Sampling Design#

Assessing the accuracy of thematic maps requires sampling, as verifying every location on the ground is neither practical nor cost-effective. An effective sampling design depends on characterizing the distribution of map classes, determining the appropriate sample size and allocation, and selecting a suitable sampling scheme.

Since sampling design directly affects both cost and statistical reliability, it is one of the most critical components of thematic map accuracy assessment, ensuring that reference data are selected using statistically valid and representative procedures [Stehman and Czaplewski, 1998]. A well-structured sampling design is essential for producing unbiased accuracy estimates and reliable area estimates.

According to Olofsson et al. [2014], probability sampling is recommended because every unit in the population has a known, non-zero chance of selection, thereby allowing for design-based, statistically rigorous inferences.

_images/sampling_design.webp

Simple Random Sampling (SRS)#

_images/simple_sampling.svg

Simple random sampling provides equal probability to all units. It is appropriate if the sample size is large enough to ensure that all classes are adequately represented and could be useful to serve the needs of a wide group of users.

Advantages:

  • Extremely simple to use

  • Adapts to the need to increase or decrease the sampling units

  • Less complex statistical estimators compared to other sampling designs

Disadvantages:

  • Underestimates the less representative classes

  • Not well distributed spatially

Stratified Random Sampling (STR)#

_images/stratified_sampling.svg

Stratified random sampling increases precision via allocation across different map classes or strata. It is useful for reporting results when strata are of interest and the precision of accuracy and area estimates need to be improved. As a result, it is one of the most commonly used designs.

This design is recommended by Olofsson et al. [2014] as a good practice option for ensuring that rare classes are well represented.

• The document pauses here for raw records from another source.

Definition WithChildWorkflowAppID (appID : string) : ChildWorkflowOption := fun o =>
  inl (mkCallChildWorkflowOptions (wo_instanceID o) (wo_rawInput o) (Some appID) (wo_targetAppNamespace o)
         (wo_retryPolicy o) (wo_propagationScope o)).
Definition WithChildWorkflowAppNamespace (namespace : string) : ChildWorkflowOption := fun o =>
  inl (mkCallChildWorkflowOptions (wo_instanceID o) (wo_rawInput o) (wo_targetAppID o) (Some namespace)
         (wo_retryPolicy o) (wo_propagationScope o)).
Definition WithChildWorkflowInput (input : option any) : ChildWorkflowOption := fun o =>
  match marshalData input with
  | inl data => inl (mkCallChildWorkflowOptions (wo_instanceID o) (Some data) (wo_targetAppID o)
                       (wo_targetAppNamespace o) (wo_retryPolicy o) (wo_propagationScope o))
  | inr err => inr (errorWrap "failed to marshal input to JSON" err)
  end.
Definition WithRawChildWorkflowInput (input : option string) : ChildWorkflowOption := fun o =>
  inl (mkCallChildWorkflowOptions (wo_instanceID o) input (wo_targetAppID o) (wo_targetAppNamespace o)
         (wo_retryPolicy o) (wo_propagationScope o)).
Definition WithChildWorkflowInstanceID (instanceID : string) : ChildWorkflowOption := fun o =>
  inl (mkCallChildWorkflowOptions instanceID (wo_rawInput o) (wo_targetAppID o) (wo_targetAppNamespace o)
         (wo_retryPolicy o) (wo_propagationScope o)).
Definition WithChildWorkflowRetryPolicy (policy : option RetryPolicy) : ChildWorkflowOption := fun o =>
  match policy with
  | None => inl o
  | Some policy =>
      match Validate policy with
      | (_, Some err) => inr err
      | (policy, None) => inl (mkCallChildWorkflowOptions (wo_instanceID o) (wo_rawInput o) (wo_targetAppID o)
                                 (wo_targetAppNamespace o) (Some policy) (wo_propagationScope o))
      end
  end.
(** [WithHistoryPropagation] applied to a child workflow. *)
Definition propagateToChild (scope : HistoryPropagationScope) : ChildWorkflowOption := fun o =>
  inl (mkCallChildWorkflowOptions (wo_instanceID o) (wo_rawInput o) (wo_targetAppID o) (wo_targetAppNamespace o)
         (wo_retryPolicy o) (Some scope)).
(** At most one start event, and no suspension before it. *)
Fixpoint oneStart (events : list HistoryEvent) : bool :=
  match events with
  | [] => true
  | e :: rest =>
      match GetExecutionStarted e with
      | Some _ => forallb (fun e => bool_decide (GetExecutionStarted e = None)) rest
      | None => bool_decide (GetExecutionSuspended e = None) && oneStart rest
      end
  end.

Lemma forallb_startFree l :
  forallb (fun e => bool_decide (GetExecutionStarted e = None)) l = true ->
  Forall (fun e => GetExecutionStarted e = None) l.
Proof. rewrite forallb_forall, Forall_forall. intros H e He. eapply bool_decide_eq_true, H. by apply list_elem_of_In. Qed.

Lemma processEvent_terminated n e c : cu_isTerminated (wc_cursor c) = true -> processEvent (S n) e c = (c, RRet None).
Proof. intros E. cbn [TaskExecutor.processEvent]. by rewrite E. Qed.

Lemma processEvent_started n e es c :
  cu_isTerminated (wc_cursor c) = false -> cu_isSuspended (wc_cursor c) = false -> GetExecutionStarted e = Some es ->
  processEvent (S n) e c =
  onExecutionStarted ToUpper errorTypeName errorText registry (processNextEvent (processEvent n)) es c.
Proof.
  intros Et Es E. cbn [TaskExecutor.processEvent]. rewrite Et, Es. unfold GetExecutionStarted in E.
  by repeat case_match; simplify_eq.
Qed.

For STR, the sample size for each stratum is calculated based on:

  1. Class area proportions

  2. A target standard error for overall accuracy

  3. Anticipated user’s accuracies by stratum

If necessary, the user can manually adjust the number of samples for one or more classes, e.g., to implement the allocation proposed by Olofsson et al. [2014] or other allocation strategies.

Advantages:

  • Allows to increase the sample size of the less common classes

  • Lowers the standard errors of the accuracy estimates for rare classes

  • Geographic stratification could be used to ensure a good spatial distribution

  • Allows the option of using different sampling designs in different strata

Disadvantages:

  • Stratification by geographic region does not result in a gain in precision

  • Only the evaluation of the accuracy of the map that gives rise to the strata is allowed

  • Sampling with an optimal allocation leads to different probabilities of inclusion, making estimator calculation more difficult

Systematic Sampling (SYS)#

_images/systematic_sampling_info.svg

Systematic sampling promotes even spatial distribution by selecting samples at regular intervals across a grid, either by distance or pixel units. Sampling begins from a fixed or random point, starting in the top-left corner, and applies a random offset to the initial grid position.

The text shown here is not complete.